─── Material supplied

(* ===== verification/ClientEnroll.v ===== *)
(** * Enrolling with a server (client-lib/src/enrollment.rs)

    Enrolment with the payload of a QR code and by approval.  Network connections and
    the answers of the server's RPCs are inputs (an RPC is a function of its
    request); the messages are those of [Service].  Parsing the payload and dates and
    generating a certificate are the class [EnrollCrates]. *)

From S2P Require Import Prelude RustStd ThirdParty Fs Io Net SessionState RelayTokens RelayClient Verification Service.
From S2P Require Import ClientConfig ClientStorage ClientRelay ClientConnect.

Local Open Scope string_scope.
Local Open Scope Z_scope.

(** ** Data *)
Record QrEnrollmentInput := mkQrEnrollmentInput {
  qn_payload : string;
  qn_override_server_id : option Uuid;
  qn_device_name : option string;
  qn_device_model : option string;
}.
Record QrEnrollmentOutcome := mkQrEnrollmentOutcome {
  qo_server_id : Uuid;
  qo_client_id : option Uuid;
  qo_addresses : list string;
  qo_port : Z;
  qo_relay : option RegistryRelayInfo;
  qo_cert_directory : string;
  qo_token_expiry : option Z;
}.
Record ApprovalEnrollmentInput := mkApprovalEnrollmentInput {
  an_addresses : list string;
  an_port : option Z;
  an_server_id_hint : option Uuid;
  an_device_name : option string;
  an_device_model : option string;
  an_timeout : Z;
  an_poll_interval : Z;
}.
Record ApprovalEnrollmentOutcome := mkApprovalEnrollmentOutcome {
  ao_server_id : Uuid;
  ao_client_id : option Uuid;
  ao_addresses : list string;
  ao_port : Z;
  ao_relay : option RegistryRelayInfo;
  ao_cert_directory : string;
  ao_verification_code : string;
}.

Record RawQrRelayInfo := mkRawQrRelayInfo {
  wr_relay_url : string;
  wr_relay_token : string;
  wr_relay_required : bool;
  wr_allow_self_signed_tls : bool;
  wr_pinned_cert_sha256 : option string;
}.
Record RawQrPayload := mkRawQrPayload {
  wq_server_ip : option string;
  wq_server_ips : option (list string);
  wq_server_port : option Z;
  wq_server_cert_fingerprint : string;
  wq_server_id : string;
  wq_enrollment_token : string;
  wq_hostname : option string;
  wq_relay : option RawQrRelayInfo;
  wq_valid_until : option string;
}.

Definition payload_addresses (raw : RawQrPayload) : list string :=
  match wq_server_ips raw with
  | Some (ip :: ips) => ip :: ips
  | _ => (option_list (wq_server_ip raw) ++ option_list (wq_hostname raw))%list
  end.
Definition payload_port (raw : RawQrPayload) : Z := default 50051 (wq_server_port raw).

Definition relay_from_qr (info : RawQrRelayInfo) : RegistryRelayInfo :=
  mkRegistryRelayInfo (wr_relay_url info) (wr_relay_token info) (wr_relay_required info) (wr_allow_self_signed_tls info)
    (wr_pinned_cert_sha256 info).
Definition relay_from_proto (info : RelayInfo) : RegistryRelayInfo :=
  mkRegistryRelayInfo (ri_relay_url info) (ri_relay_token info) (ri_relay_required info) false None.

(** A freshly generated certificate: DER, PEM and the key's PEM. *)
Record generated := mkGenerated { ge_der : bytes; ge_cert_pem : string; ge_key_pem : string }.

Class EnrollCrates := {
  parse_qr_payload : string → option RawQrPayload;
  rfc3339_parse : string → option Z;
  rfc3339_format : Z → option string;
  (** [rcgen]: common name and organisational unit; the key comes from outside. *)
  rcgen_certificate : string → option string → bytes → option generated;
}.

(** Keeping the first of equal elements. *)
Definition dedup (l : list string) : list string :=
  foldl (λ acc x, if bool_decide (x ∈ acc) then acc else (acc ++ [x])%list) [] l.

(** [{:02x}] of every byte. *)
Definition hex_byte (b : byte) : string :=
  let n := byte_val b in String (hex_digit (n / 16)) (String (hex_digit (n mod 16)) EmptyString).
Definition format_fingerprint_bytes (b : bytes) : string :=
  String.append "SHA256:" (foldr (λ x s, String.append (hex_byte x) s) "" b).

(** ** The device name: the environment variables and the host name are inputs. *)
Definition nonblank (s : option string) : option string :=
  v ← s; let t := trim v in if str_is_empty t then None else Some t.
Definition resolve_device_name (explicit : option string) (env : string → option string) (hostname : option string) : string :=
  match nonblank explicit, nonblank (env "HANDCONTROL_DEVICE_NAME"), nonblank (env "USER"), nonblank (env "USERNAME"),
        nonblank hostname with
  | Some name, _, _, _, _ => name
  | None, Some v, _, _, _ => v
  | None, None, Some v, _, _ => v
  | None, None, None, Some v, _ => v
  | None, None, None, None, Some h => h
  | None, None, None, None, None => "HandControl CLI"
  end.

Section enroll.
Context `{EnrollCrates, GrpcCrates, ClientRelayCrates, UuidText, Sha256, HexEncode, TomlCodec ServerRegistryFile}.

Definition generate_client_certificate (device_name device_model : option string) (key : bytes) : result string generated :=
  ok_or (rcgen_certificate (default "HandControl CLI" device_name) device_model key) "certificate generation failed".

(** An id in a server's answer: empty text is no id. *)
Definition parse_client_id (text error : string) : result string (option Uuid) :=
  if str_is_empty text then Ok None else id ← ok_or (uuid_parse text) error; Ok (Some id).

Definition complete_enrollment_request (rpc : EnrollRequest → option EnrollResponse) (client_cert_der : bytes)
    (device_name enrollment_token : string) : result string (option Uuid * option RegistryRelayInfo) :=
  response ← ok_or (rpc (mkEnrollRequest enrollment_token client_cert_der device_name)) "Enroll RPC failed";
  bail! (if negb (str_is_empty (es_error_message response)) then String.append "Enrollment failed: " (es_error_message response)
         else "Enrollment failed (unspecified error)")
    when negb (es_success response);
  client_id ← parse_client_id (es_client_id response) "Invalid client_id returned by server";
  Ok (client_id, relay_from_proto <$> es_relay_info response).
Lemma checked_parameters_accepted c provided m :
  capability_ok c →
  ∃ cmd, CommandSummary_from_proto (proto_from_metadata (build_metadata c)) = Ok cmd ∧
  (validate_client_parameters cmd provided = Ok m →
   (∀ p d, p ∈ cap_parameters c → provided !! pc_name p = None → pc_default p = Some d → value_ok p d) →
   ∃ m', Parameters.validate_parameters c m = Ok m' ∧ ∀ k v, m !! k = Some v → m' !! k = Some v).
Proof.
  intros (_ & _ & Hnd & Hparams & _). destruct (seen_parameters _ Hparams) as (qs & Hqs & Hseen & Hnames).
  eexists. split; [unfold CommandSummary_from_proto; cbn [proto.cap_parameters proto_from_metadata md_parameters build_metadata]; by rewrite Hqs|].
  unfold validate_client_parameters. destruct (unknown_provided _ _) as [|key l]; [|done]. cbn [cu_parameters]. intros Hs Hdef.
  pose proof Hnd as Hnd'. rewrite <-Hnames in Hnd'. destruct (sanitize_ok _ _ _ _ Hs Hnd') as [Hout Hall]. rewrite Hnames in Hout.
  assert (Forall (λ p, ∃ v, chosen_value m p = Some v ∧ value_ok p v) (cap_parameters c)) as Hvals.
  { apply Forall_forall. intros p Hp. pose proof Hp as [i Hi]%list_elem_of_lookup.
    destruct (Forall2_lookup_l _ _ _ _ _ Hseen Hi) as (q & Hqi & Hq). eapply chosen_is_valid; [by apply (proj1 (Forall_forall _ _) Hparams)|exact Hq|by eauto|].
    exact (proj1 (Forall_forall _ _) Hall q (list_elem_of_lookup_2 _ _ _ Hqi)). }
  apply chosen_values_accepted; [done..|]. intros k [v Hk]. apply dec_stable. intros Hn. by rewrite Hout in Hk.
Qed.

(** C29: What the client's check lets through, the server accepts.  For a capability
    that passed the server's validation, the client reads it from the listing; if the
    client's own check accepts the user's values, then the server's check accepts the
    request it sends and runs the command with exactly these normalized values,
    provided the defaults of the parameters left out are themselves valid. *)
Theorem client_checked_parameters_are_accepted c provided m :
  capability_ok c →
  ∃ cmd, CommandSummary_from_proto (proto_from_metadata (build_metadata c)) = Ok cmd ∧
  (validate_client_parameters cmd provided = Ok m →
   (∀ p d, p ∈ cap_parameters c → provided !! pc_name p = None → pc_default p = Some d → value_ok p d) →
   ∃ m', Parameters.validate_parameters c m = Ok m' ∧ ∀ k v, m !! k = Some v → m' !! k = Some v).
Proof. apply checked_parameters_accepted. Qed.
End parameters.
Lemma parent_short d f q : starts_with "/" f = false → str_contains_char "/" f = false →
  path_parent (path_join d f) = Some q → (String.length q ≤ S (String.length d))%nat.
Proof.
  intros Hs Hf. unfold path_parent. destruct (_ || _); [done|]. intros [= <-]. rewrite path_join_base, last_slash_app by done.
  destruct (last_slash (path_base d) 0) as [[|j]|] eqn:E; cbn [String.length]; [lia| |lia].
  apply last_slash_lt in E. pose proof (substring_length (S j) (String.append (path_base d) f)) as Hl.
  assert (String.length (path_base d) ≤ S (String.length d))%nat; [|lia].
  unfold path_base. destruct (_ || _); rewrite ?length_append; cbn; lia.
Qed.
Lemma parent_not_metadata d f q : starts_with "/" f = false → str_contains_char "/" f = false →
  path_parent (path_join d f) = Some q → q ≠ metadata_path d.
Proof.
  intros Hs Hf Hq ->. apply parent_short in Hq; [|done..]. unfold metadata_path in Hq.
  pose proof (path_join_length (path_join d "authorized_clients") "metadata.toml" eq_refl) as L1.
  pose proof (path_join_length d "authorized_clients" eq_refl) as L2. cbn [String.length] in L1, L2. lia.
Qed.

Lemma below_clients d : below d "a" (path_join d "authorized_clients").
Proof. eexists. by apply path_join_base. Qed.
Lemma below_metadata d : below d "a" (metadata_path d).
Proof. apply below_join; [apply below_clients|done]. Qed.
Lemma below_name d c f : starts_with "/" (String c f) = false → below d c (path_join d (String c f)).
Proof. intros Hc. exists f. by apply path_join_base. Qed.
Lemma not_metadata d c f : starts_with "/" (String c f) = false → c ≠ "a"%char → path_join d (String c f) ≠ metadata_path d.
Proof. intros Hs Hne. eapply below_ne; [by apply below_name|apply below_metadata|done]. Qed.
(** A run that has not ended. *)
Fixpoint loop_run (an : nat → task_answers) (ops : list loop_op) (s : Running) : option Running :=
  match ops with
  | [] => Some s
  | op :: rest =>
      match loop_step an op s with
      | Some (Ok (Some s')) => loop_run an rest s'
      | _ => None
      end
  end.
End handlers.
(* ===== verification/TuiRun.v ===== *)
(** * What holds of the terminal user interface (tui/src/main.rs)

    The state stays well formed under every sequence of keys and task results, and the
    execution view shows exactly what the running command sent. *)

From S2P Require Import Prelude RustStd ThirdParty Net Network Fs Io Config Validation SessionState RelayTokens ClientConfig ClientStorage Discovery ClientRelay ClientConnect ClientEnroll ClientCommands SessionEnds CliArgs Cli TuiApp Tui.

Local Open Scope string_scope.
Local Open Scope Z_scope.

(** ** Reasoning about handlers *)
(** When a handler returns, what it returns and starts satisfies [P]. *)
Definition spec {A} (m : tui A) (P : A → list effect → Prop) : Prop := ∀ w w' es a, m w = (w', es, Ok a) → P a es.

Lemma spec_ret {A} (a : A) (P : A → list effect → Prop) : P a [] → spec (mret a) P.
Proof. by intros HP w w' es b [= _ <- <-]. Qed.
Lemma spec_bind {A B} (m : tui A) (f : A → tui B) (P : A → list effect → Prop) (Q : B → list effect → Prop) :
  spec m P → (∀ a es, P a es → spec (f a) (λ b es', Q b (es ++ es')%list)) → spec (m ≫= f) Q.
Proof.
  intros Hm Hf w w' es b. unfold mbind, tui_bind. destruct (m w) as [[w1 e1] [a|e]] eqn:E; [|done].
  destruct (f a w1) as [[w2 e2] r] eqn:E2. intros [= _ <- ->]. by eapply Hf, E2; eapply Hm, E.
Qed.
Lemma spec_weaken {A} (m : tui A) (P Q : A → list effect → Prop) : spec m P → (∀ a es, P a es → Q a es) → spec m Q.
Proof. intros Hm HPQ w w' es a E. by eapply HPQ, Hm. Qed.
Lemma spec_io {A} (m : io A) : spec (tui_io m) (λ _ es, es = []).
Proof. intros w w' es a. unfold tui_io. destruct (m w). by intros [= _ <- _]. Qed.
Lemma spec_spawn e : spec (spawn e) (λ _ es, es = [e]).
Proof. by intros w w' es a [= _ <- _]. Qed.
Lemma spec_true {A} (m : tui A) : spec m (λ _ _, True).
Proof. done. Qed.

(** ** Well-formedness *)
(** An [i32] bound, as the wire has it. *)
Definition i32_opt (o : option Z) : Prop := match o with Some z => I32_MIN <= z <= I32_MAX | None => True end.
Definition param_i32 (p : CommandParameter) : Prop := i32_opt (ca_min p) ∧ i32_opt (ca_max p).
Definition command_i32 (c : CommandSummary) : Prop := Forall param_i32 (cu_parameters c).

──────

Determine how many lines in the records contain "mkRegistryRelayInfo", and reply with the number only.

• [Solved problem]
2